>>>>>

(** C26: A call over an idle connection whose transport accepts the deadlines that are configured, with any nesting of the calls of both
    sides inside it: every wait for a reply is under the deadline its own call was configured with, and none is left on the socket
    afterwards. If the session has a deadline and no handler takes it away ([bounded]), the call returns. If the peer answers the
    innermost call first and no nested call failed, the call returns its own reply, and a connection that can still be used has no
    reply on its way. (A deadline that the transport refuses is apart, [refused_deadline_desyncs].) *)
Theorem call_under_its_deadline fuel s r s' : deadlines_accepted s -> Forall (fun w => w.1 = w.2) (waits s) ->
  read_timeout s = None -> open s = [] -> (length (inbox s) < fuel)%nat ->
  client_transact accepts (wait_reply accepts fuel) false s = (r, s') ->
  r <> Err OutOfFuel /\ (bounded s -> r <> Err Hang) /\
  (r <> Err Hang -> read_timeout s' = None /\ Forall (fun w => w.1 = w.2) (waits s') /\
    (sound s' -> (forall k, r = Ok k -> k = next_call s) /\ (pooled s' = true -> open s' = []))).
Proof.
  intros [Ht Hi] Hwt Hr Ho Hf E. assert (Hc : clean s) by (split; rewrite ?Ho; [done | done | done | constructor | constructor]).
  assert (Hout : r <> Err OutOfFuel) by (eapply (ends_client accepts fuel); [intros; by apply ends_wait | exact E | done]).
  split_and!; [done | |].
  - intros Hb. eapply call_returns; [apply (wait_reply_returns fuel) | exact Hc | exact Hb | exact Hr | exact E].
  - intros Hh. assert (Hs : settled r) by (destruct r as [| [] |]; done).
    destruct (call_good _ false s r s' (wait_reply_good fuel) Hc Hr E Hs) as (G & _ & Ha).
    split_and!; [apply G | apply G |]. intros Hso. specialize (Ha Hso). rewrite Ho in Ha. destruct r as [k | e |]; cbn in Ha; [| | done].
    + destruct Ha as [-> ?]. split; [by intros k [= <-] | done].
    + split; [done |]. destruct Ha as [? | [_ ->]]; done.
Qed.
End Bounded.

(** * Executed runs *)

Definition socket (d : Z) : bool := 0 <? d.

Definition idle_link (t : option Z) (l : list (Z * Msg)) : Link := mkLink None None t l [] 1 true [] true false.

(** The peer calls back, and its handler calls out in turn. *)
Definition nested_peer : list (Z * Msg) := [(1, Transact [CallOut true] true); (2, Reply 2 0); (3, Reply 1 0)].

Local Abbreviation call := (client_transact socket (wait_reply socket 9) false).

Lemma call_under_its_deadline_witness :
  (call (idle_link (Some 5) nested_peer)).1 = Ok 1 /\ read_timeout (call (idle_link (Some 5) nested_peer)).2 = None /\
  open (call (idle_link (Some 5) nested_peer)).2 = [] /\ (call (idle_link (Some 5) [])).1 <> Err Hang.
Proof.
  destruct (call (idle_link (Some 5) nested_peer)) as [r s'] eqn:E.
  destruct (call_under_its_deadline socket 9 (idle_link (Some 5) nested_peer) r s') as (_ & _ & H);
    [by repeat constructor | constructor | done | done | cbn; lia | exact E |].
  assert (Er : r = Ok 1) by (change r with (r, s').1; rewrite <- E; by vm_compute).
  assert (Es : sound s' /\ pooled s' = true) by (change s' with (r, s').2; rewrite <- E; by vm_compute).
  destruct H as (H1 & _ & H3); [by rewrite Er |]. destruct (H3 (proj1 Es)) as [_ H4]. split_and!; [done | done | by apply H4, Es |].
  destruct (call (idle_link (Some 5) [])) as [q t] eqn:Eq.
  apply (call_under_its_deadline socket 9 (idle_link (Some 5) []) q t); [by repeat constructor | constructor | done | done | cbn; lia | exact Eq | done].
Defined.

<<<<<

EXERCISE: Write out each line exactly, beginning at the one with "Definition nested_peer : list" and ending at the final line of the records above, with nothing added.

RESPONSE TO THE TASK:
Definition nested_peer : list (Z * Msg) := [(1, Transact [CallOut true] true); (2, Reply 2 0); (3, Reply 1 0)].

Local Abbreviation call := (client_transact socket (wait_reply socket 9) false).

Lemma call_under_its_deadline_witness :
  (call (idle_link (Some 5) nested_peer)).1 = Ok 1 /\ read_timeout (call (idle_link (Some 5) nested_peer)).2 = None /\
  open (call (idle_link (Some 5) nested_peer)).2 = [] /\ (call (idle_link (Some 5) [])).1 <> Err Hang.
Proof.
  destruct (call (idle_link (Some 5) nested_peer)) as [r s'] eqn:E.
  destruct (call_under_its_deadline socket 9 (idle_link (Some 5) nested_peer) r s') as (_ & _ & H);
    [by repeat constructor | constructor | done | done | cbn; lia | exact E |].
  assert (Er : r = Ok 1) by (change r with (r, s').1; rewrite <- E; by vm_compute).
  assert (Es : sound s' /\ pooled s' = true) by (change s' with (r, s').2; rewrite <- E; by vm_compute).
  destruct H as (H1 & _ & H3); [by rewrite Er |]. destruct (H3 (proj1 Es)) as [_ H4]. split_and!; [done | done | by apply H4, Es |].
  destruct (call (idle_link (Some 5) [])) as [q t] eqn:Eq.
  apply (call_under_its_deadline socket 9 (idle_link (Some 5) []) q t); [by repeat constructor | constructor | done | done | cbn; lia | exact Eq | done].
Defined.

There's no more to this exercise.